Nestled among modern skyscrapers in the heart of Midtown Manhattan, the Villard Houses symbolize the neighborhood’s past and present. The apartment houses were part of the neighborhood’s residential boom in the late nineteenth century, and they have endured as the neighborhood transformed from a residential to a commercial hub. Today, Villard’s form and its multiple functions embody the eclectic history of its Madison Avenue location.

The building was commissioned in 1882 by railroad tycoon Henry Villard, shortly before the collapse of his Northern Pacific Railway Company. Endeavoring to create an elite residential enclave, Villard selected a location just one block east of Vanderbilt Row, a stretch of 5th Avenue on which the wealthy and influential Vanderbilt family had built a string of grand brownstone houses.
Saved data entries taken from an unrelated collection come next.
Definition other_input (i : FileInputId) : FileInputId :=
  match i with
  | attachment => edit_attachment
  | edit_attachment => attachment
  end.








(** ** Calendar dates *)

Definition two_digits (a b : ascii) : Z := 10 * digit_value a + digit_value b.

Definition four_digits (a b c d : ascii) : Z :=
  1000 * digit_value a + 100 * digit_value b + 10 * digit_value c + digit_value d.

(** The day, the month and the Buddhist-Era year that a string of the
    form DD/MM/YYYY writes. *)
Definition be_fields (s : string) : option (Z * Z * Z) :=
  match s with
  | String d1 (String d2 (String _ (String m1 (String m2 (String _
      (String y1 (String y2 (String y3 (String y4 EmptyString))))))))) =>
      if dateRegex_test s
      then Some (two_digits d1 d2, two_digits m1 m2, four_digits y1 y2 y3 y4)
      else None
  | _ => None
  end.

Definition days_in_month (y m : Z) : Z :=
  match m with
  | 2 => if DaysInYear y =? 366 then 29 else 28
  | 4 | 6 | 9 | 11 => 30
  | _ => 31
  end.

(** Day [d] of month [m] of year [y] exists in the Gregorian calendar. *)
Definition calendar_date (y m d : Z) : Prop :=
  1 <= m <= 12 /\ 1 <= d <= days_in_month y m.

(** Year, month, day: the first date is earlier than the second. *)
Definition calendar_lt (a b : Z * Z * Z) : Prop :=
  let '(y1, m1, d1) := a in
  let '(y2, m2, d2) := b in
  y1 < y2 \/ (y1 = y2 /\ (m1 < m2 \/ (m1 = m2 /\ d1 < d2))).

(** The Gregorian date of a Buddhist-Era date string: 543 years less. *)
Definition gregorian_of (s : string) : option (Z * Z * Z) :=
  '(d, m, y) ← be_fields s;
  if decide (calendar_date (y - 543) m d) then Some (y - 543, m, d) else None.

(** ** The other handlers: date input, save form, edit modal, tabs *)

(** [s.slice(0, n)] and [s.slice(n)] *)
Fixpoint take_chars (n : nat) (s : string) : string :=
  match n, s with
  | S n', String c s' => String c (take_chars n' s')
  | _, _ => EmptyString
  end.

Fixpoint drop_chars (n : nat) (s : string) : string :=
  match n, s with
  | S n', String _ s' => drop_chars n' s'
  | _, _ => s
  end.

(** [s.slice(a, b)] for [a <= b] *)
Definition slice (a b : nat) (s : string) : string := take_chars (b - a) (drop_chars a s).

(** [s.replace(/\D/g, '')] *)
Fixpoint only_digits (s : string) : string :=
  match s with
  | EmptyString => EmptyString
  | String c s' => if is_digit c then String c (only_digits s') else only_digits s'
  end.

(** The value a single-line text input keeps of [s]: the line breaks
    (LF, CR) are stripped. *)
Fixpoint strip_newlines (s : string) : string :=
  match s with
  | EmptyString => EmptyString
  | String c s' =>
      if Ascii.eqb c "010" || Ascii.eqb c "013" then strip_newlines s'
      else String c (strip_newlines s')
  end.

(** The value a textarea gives back of [s]: CR LF and a lone CR
    become LF. *)
Fixpoint normalize_newlines (s : string) : string :=
  match s with
  | EmptyString => EmptyString
  | String c s' =>
      if Ascii.eqb c "013" then
        match s' with
        | String c' _ =>
            if Ascii.eqb c' "010" then normalize_newlines s'
            else String "010" (normalize_newlines s')
        | EmptyString => String "010" EmptyString
        end
      else String c (normalize_newlines s')
  end.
In fact, the 1880s saw Madison and 5th avenues, especially between 50th and 57th streets, fill up with large, single-family mansions. A few blocks north on Madison Avenue a group of houses designed by Richard Morris Hunt were under construction. Yet Madison Avenue was never as uniformly residential or as prestigious as 5th Avenue. Across the street from the Villard Houses was St. Patrick’s Cathedral (1851–1878, James Renwick Jr.), and to the south, the city’s first cooperative apartment building, the Rembrandt (1881, Philip G. Hubert), was under construction. Elegant hotels and expensive shops would soon follow.

Villard worked with the firm of McKim, Mead and White (with Joseph Morrill Wells as project architect) to create a building that would fit in with, yet differentiate itself from, its neighbors. The Villard Houses are dark, earthy brown sandstone structures, distinctive among Manhattan’s grey and white mansions. Despite the architect’s pleas for limestone, Villard insisted on the use of brown sandstone. While many mansions of the era were inspired by French chateaux, the Villard Houses were designed in a Renaissance Revival style, inspired by such Italian palazzi as the Palazzo dell Cancelleria and Palazzo Farnese in Rome. Typical for the type, the facade is broken into four horizontal sections, with rusticated lower levels giving way to smoother ones above. While Villard would occupy a portion of the building, the other five (much smaller) units would be sold individually—though Villard stipulated that all purchasers hire McKim, Mead and White to finish their interiors. Not all homeowners agreed, though Stanford White did, ultimately, design a number of lavish, classically inspired rooms.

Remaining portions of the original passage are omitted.